Please see the earnings release we distributed earlier this morning for a detailed review of our business unit financial results in the quarter.

As I have mentioned on previous calls, we have discontinued sales curveaccounting for our marketing and sales expense beginning in 2014.  This change has no effect on the total amount of annual marketing and sales spending reported, but it does affect the quarterly timing of this expense.  Because this change is being presented retrospectively, we have recast prior periods to reflect the new treatment.  The elimination of sales curve accounting has the effect of decreasing the previously reported 3rd quarter 2013 MG&A expense by $17.0 million, which was offset in the 1st half of the year.  The specific 2013 quarterly impacts are posted on our web site. 

Underlying free cash flow for the first three quarters of 2014 totaled $766.1 million. This $19.3 million increase was driven by higher net cash distributions from MillerCoors and lower cash paid for pension contributions, capital spending, and interest versus last year, which were partially offset by a lower working capital benefit.

Our year-to-date 2014 free cash flow included the following factors:

  • $1.06 billion of operating cash flow, and…
  • $55 million of net deductions, mainly $63 million of cash received for the accelerated termination of the Modelo joint venture in Canada, which was partially offset by cash used for restructuring activities.

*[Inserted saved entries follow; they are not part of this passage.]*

(* ===== verification/ObjMem.v ===== *)
(** * Objects as the filesystem uses them

    What tmpfs asks of the kernel's heap and of vm/vm.c: small allocations,
    anonymous objects, mapping an object into the kernel, and plain loads and
    stores through the mapping.  An object's contents are zero until written, and
    a store through a mapping changes the bytes it covers and nothing else.  A
    mapping into the kernel is made only if the kernel map, an arena of 4 GiB, has
    room for it: one of more than [om_limit] bytes fails.  [flat] is the smallest
    memory that behaves so. *)

From S2P Require Import Prelude.
Open Scope Z_scope.

Class ObjectMemory (V : Type) := {
  om_alloc : Z → M V Z;                 (** [kmem_alloc] *)
  om_aobj_new : Z → M V Z;              (** [vm_aobj_new] *)
  om_retain : Z → M V unit;             (** [obj->refcnt++] *)
  om_map : Z → Z → M V (Z * Z);         (** [vm_map_object] into the kernel map, anywhere *)
  om_unmap : Z → Z → M V unit;          (** [vm_deallocate] *)
  om_load : Z → nat → M V (list Z);     (** [memcpy] from a kernel address *)
  om_store : Z → list Z → M V unit;     (** [memcpy] to a kernel address *)

  (** the largest mapping there is room for in the kernel map *)
  om_limit : Z;
  (** so many of the operations can be served *)
  om_ready : nat → V → Prop;
  om_live : V → Z → Prop;
  om_object : V → Z → Prop;
  om_contents : V → Z → Z → Z;
  om_mapped : V → Z → Z → Z → Prop;     (** address, size, object *)

  om_alloc_spec n size v : om_ready (S n) v → 0 < size →
    ∃ p v', om_alloc size v = Ok (p, v') ∧ om_ready n v' ∧ ¬ om_live v p ∧
      (∀ q, om_live v' q ↔ om_live v q ∨ q = p) ∧
      (∀ o, om_object v' o ↔ om_object v o) ∧ ∀ o i, om_contents v' o i = om_contents v o i;
  om_new_spec n size v : om_ready (S n) v →
    ∃ o v', om_aobj_new size v = Ok (o, v') ∧ om_ready n v' ∧ ¬ om_live v o ∧
      (∀ q, om_live v' q ↔ om_live v q ∨ q = o) ∧
      (∀ q, om_object v' q ↔ om_object v q ∨ q = o) ∧ (∀ i, om_contents v' o i = 0) ∧
      ∀ q i, q ≠ o → om_contents v' q i = om_contents v q i;
  om_retain_spec n o v : om_ready n v → om_object v o →
    ∃ v', om_retain o v = Ok ((), v') ∧ om_ready n v' ∧ (∀ q, om_live v' q ↔ om_live v q) ∧
      (∀ q, om_object v' q ↔ om_object v q) ∧ ∀ q i, om_contents v' q i = om_contents v q i;
  om_map_spec n o size v : om_ready (S n) v → om_object v o → 0 < size ≤ om_limit → size mod PGSIZE = 0 →
    ∃ va v', om_map o size v = Ok ((0, va), v') ∧ om_ready n v' ∧ om_mapped v' va size o ∧
      (∀ q, om_live v q → om_live v' q) ∧
      (∀ q, om_object v' q ↔ om_object v q) ∧ ∀ q i, om_contents v' q i = om_contents v q i;
  om_map_over n o size v : om_ready n v → om_object v o → om_limit < size → size mod PGSIZE = 0 →
    ∃ r va v', om_map o size v = Ok ((r, va), v') ∧ r < 0;
  om_load_spec n v va size o off len : om_ready (S n) v → om_mapped v va size o →
    0 ≤ off → off + Z.of_nat len ≤ size →
    ∃ v', om_load (va + off) len v =
        Ok ((λ i, om_contents v o (off + i)) <$> seqZ 0 (Z.of_nat len), v') ∧
      om_ready n v' ∧ om_mapped v' va size o ∧ (∀ q, om_live v q → om_live v' q) ∧
      (∀ q, om_object v' q ↔ om_object v q) ∧ ∀ q i, om_contents v' q i = om_contents v q i;
  om_store_spec n v va size o off l : om_ready (S n) v → om_mapped v va size o →
    0 ≤ off → off + Z.of_nat (length l) ≤ size →
    ∃ v', om_store (va + off) l v = Ok ((), v') ∧
      om_ready n v' ∧ om_mapped v' va size o ∧ (∀ q, om_live v q → om_live v' q) ∧
      (∀ q, om_object v' q ↔ om_object v q) ∧
      ∀ q i, om_contents v' q i =
        if decide (q = o ∧ off ≤ i < off + Z.of_nat (length l)) then default 0 (l !! Z.to_nat (i - off))
        else om_contents v q i;
  om_unmap_spec n v va size o : om_ready n v → om_mapped v va size o →
    ∃ v', om_unmap va size v = Ok ((), v') ∧ om_ready n v' ∧ (∀ q, om_live v q → om_live v' q) ∧
      (∀ q, om_object v' q ↔ om_object v q) ∧ ∀ q i, om_contents v' q i = om_contents v q i;
}.

(** ** A flat memory *)

(** Addresses are handed out upwards; a mapping is of at most 4 GiB, the size of the
    kernel map; [fl_map] gives the object and offset an
    address stands for. *)
Record flat := Flat {
  fl_next : Z;
  fl_objects : list Z;
  fl_bytes : Z → Z → Z;
  fl_map : Z → option (Z * Z);
}.

Definition flat_load_byte (v : flat) (a : Z) : Z :=
  match fl_map v a with Some (o, i) => fl_bytes v o i | None => 0 end.
Fixpoint flat_store (a : Z) (l : list Z) (v : flat) : flat :=
  match l with
  | [] => v
  | b :: l' =>
      match fl_map v a with
      | Some (o, i) =>
          flat_store (a + 1) l' (Flat (fl_next v) (fl_objects v)
            (λ q j, if decide (q = o ∧ j = i) then b else fl_bytes v q j) (fl_map v))
      | None => v
      end
  end.

Definition flat_mapped (v : flat) (va size o : Z) : Prop :=
  ∀ x, va ≤ x < va + size → fl_map v x = Some (o, x - va).

Lemma flat_store_spec l v va size o off :
  flat_mapped v va size o → 0 ≤ off → off + Z.of_nat (length l) ≤ size →
  let v' := flat_store (va + off) l v in
  fl_next v' = fl_next v ∧ fl_objects v' = fl_objects v ∧ fl_map v' = fl_map v ∧
  ∀ q i, fl_bytes v' q i =
    if decide (q = o ∧ off ≤ i < off + Z.of_nat (length l)) then default 0 (l !! Z.to_nat (i - off))
    else fl_bytes v q i.
Proof.
  revert v off. induction l as [|b l IH]; intros v off Hm Ho Hl; simpl in *.
  { split_and!; try done. intros q i. case_decide; [lia|done]. }
  rewrite (Hm (va + off)) by lia. replace (va + off - va) with off by lia.
  set (v1 := Flat _ _ _ _). replace (va + off + 1) with (va + (off + 1)) by lia.
  destruct (IH v1 (off + 1)) as (E1 & E2 & E3 & E4); [exact Hm|lia|lia|].
  split_and!; [by rewrite E1|by rewrite E2|by rewrite E3|]. intros q i. rewrite E4. simpl.
  destruct (decide (q = o ∧ i = off)) as [[-> ->]|Hne].
  - rewrite decide_False by lia. rewrite !decide_True by lia. by rewrite Z.sub_diag.
  - repeat case_decide; try done; try lia.
    replace (Z.to_nat (i - off)) with (S (Z.to_nat (i - (off + 1)))) by lia. done.
Qed.

#[export] Program Instance flat_memory : ObjectMemory flat := {
  om_alloc _ v := Ok (fl_next v, Flat (fl_next v + 1) (fl_objects v) (fl_bytes v) (fl_map v));
  om_aobj_new _ v := Ok (fl_next v, Flat (fl_next v + 1) (fl_next v :: fl_objects v)
    (λ q i, if decide (q = fl_next v) then 0 else fl_bytes v q i) (fl_map v));
  om_retain _ v := Ok ((), v);
  om_map o size v := if 2^32 <? size then Ok ((-1, 0), v) else Ok ((0, fl_next v), Flat (fl_next v + size) (fl_objects v) (fl_bytes v)
    (λ x, if decide (fl_next v ≤ x < fl_next v + size) then Some (o, x - fl_next v) else fl_map v x));
  om_unmap _ _ v := Ok ((), v);
  om_load a n v := Ok (flat_load_byte v <$> seqZ a (Z.of_nat n), v);
  om_store a l v := Ok ((), flat_store a l v);
  om_limit := 2^32;
  om_ready _ _ := True;
  om_live v p := p < fl_next v;
  om_object v o := o ∈ fl_objects v;
  om_contents := fl_bytes;
  om_mapped := flat_mapped;
}.
Next Obligation.
  intros n size v _ _. eexists _, _. split; [done|]. split_and!; simpl; try done; lia.
Qed.
Next Obligation.
  intros n size v _. eexists _, _. split; [done|]. split_and!; simpl; try done; try lia.
  - intros q. rewrite elem_of_cons. naive_solver.
  - intros i. by rewrite decide_True.
  - intros q i ?. by rewrite decide_False.
Qed.
Next Obligation. intros n o v _ _. by eexists. Qed.
Next Obligation.
  intros n o size v _ Ho Hs _. cbv beta. rewrite (proj2 (Z.ltb_ge (2^32) size)) by lia.
  eexists _, _. split; [done|]. split_and!; simpl; try done.
  - intros x Hx. simpl. by rewrite decide_True.
  - intros q ?. lia.
Qed.
Next Obligation.
  intros n o size v _ Ho Hs _. cbv beta. rewrite (proj2 (Z.ltb_lt (2^32) size)) by done. by eexists _, _, _.
Qed.
Next Obligation.
  intros n v va size o off len _ Hm Ho Hl. eexists. split_and!; try done. do 2 f_equal.
  assert (seqZ (va + off) (Z.of_nat len) = Z.add (va + off) <$> seqZ 0 (Z.of_nat len)) as ->
    by (rewrite fmap_add_seqZ; f_equal; lia).
  rewrite <-list_fmap_compose.
  apply list_fmap_ext. intros i x (-> & Hi)%lookup_seqZ. simpl. unfold flat_load_byte.
  rewrite Hm by lia. f_equal. lia.
Qed.
Next Obligation.
  intros n v va size o off l _ Hm Ho Hl. destruct (flat_store_spec l v va size o off Hm Ho Hl) as (E1 & E2 & E3 & E4).
  eexists. split; [done|]. split_and!; simpl; try done; rewrite ?E1, ?E2; try done.
  intros x Hx. rewrite E3. auto.
Qed.
Next Obligation. intros n v va size o _ _. by eexists. Qed.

Investing cash outflows included:

  • $196 million of capital spending.

Our underlying free cash flow included $1.05 billion of cash distributions and $1.10 billion of cash invested in MillerCoors, along with $5 million of positive adjustments for MillerCoors cash payments for special charges and investments in businesses.

Total debt at the end of the 3rd quarter was $3.45 billion, and cash and cash equivalents totaled $722 million, resulting in net debt of $2.73 billion, which is $422 million lower than at the beginning of the 3rd quarter – and $753 million lower than a year ago.

Our 2014 guidance is unchanged from last quarter in the following six areas:

  • Although we are not changing our 2014 underlying free cash flow target of $775 million, plus or minus 10%, we currently expect our result for the year to be in the upper half of this range -- that is, between $775 million and $850 million.
  • Our capital spending guidance is approximately $315 million.
  • Consolidated net interest expense is approximately $135 million.
  • We expect defined-benefit pension expense of approximately $35 million and cash contributions of $60 to $90 million, including our 42% share of MillerCoors expense and cash,
  • Corporate MG&A expense of approximately $110 million, and…
  • We anticipate our 2014 underlying effective tax rate to be in the range of 12 to 16% and near the low end of our long-term range of 20 to 24% next year, assuming no further changes in tax laws, settlement of tax audits, or adjustments to our uncertain tax positions.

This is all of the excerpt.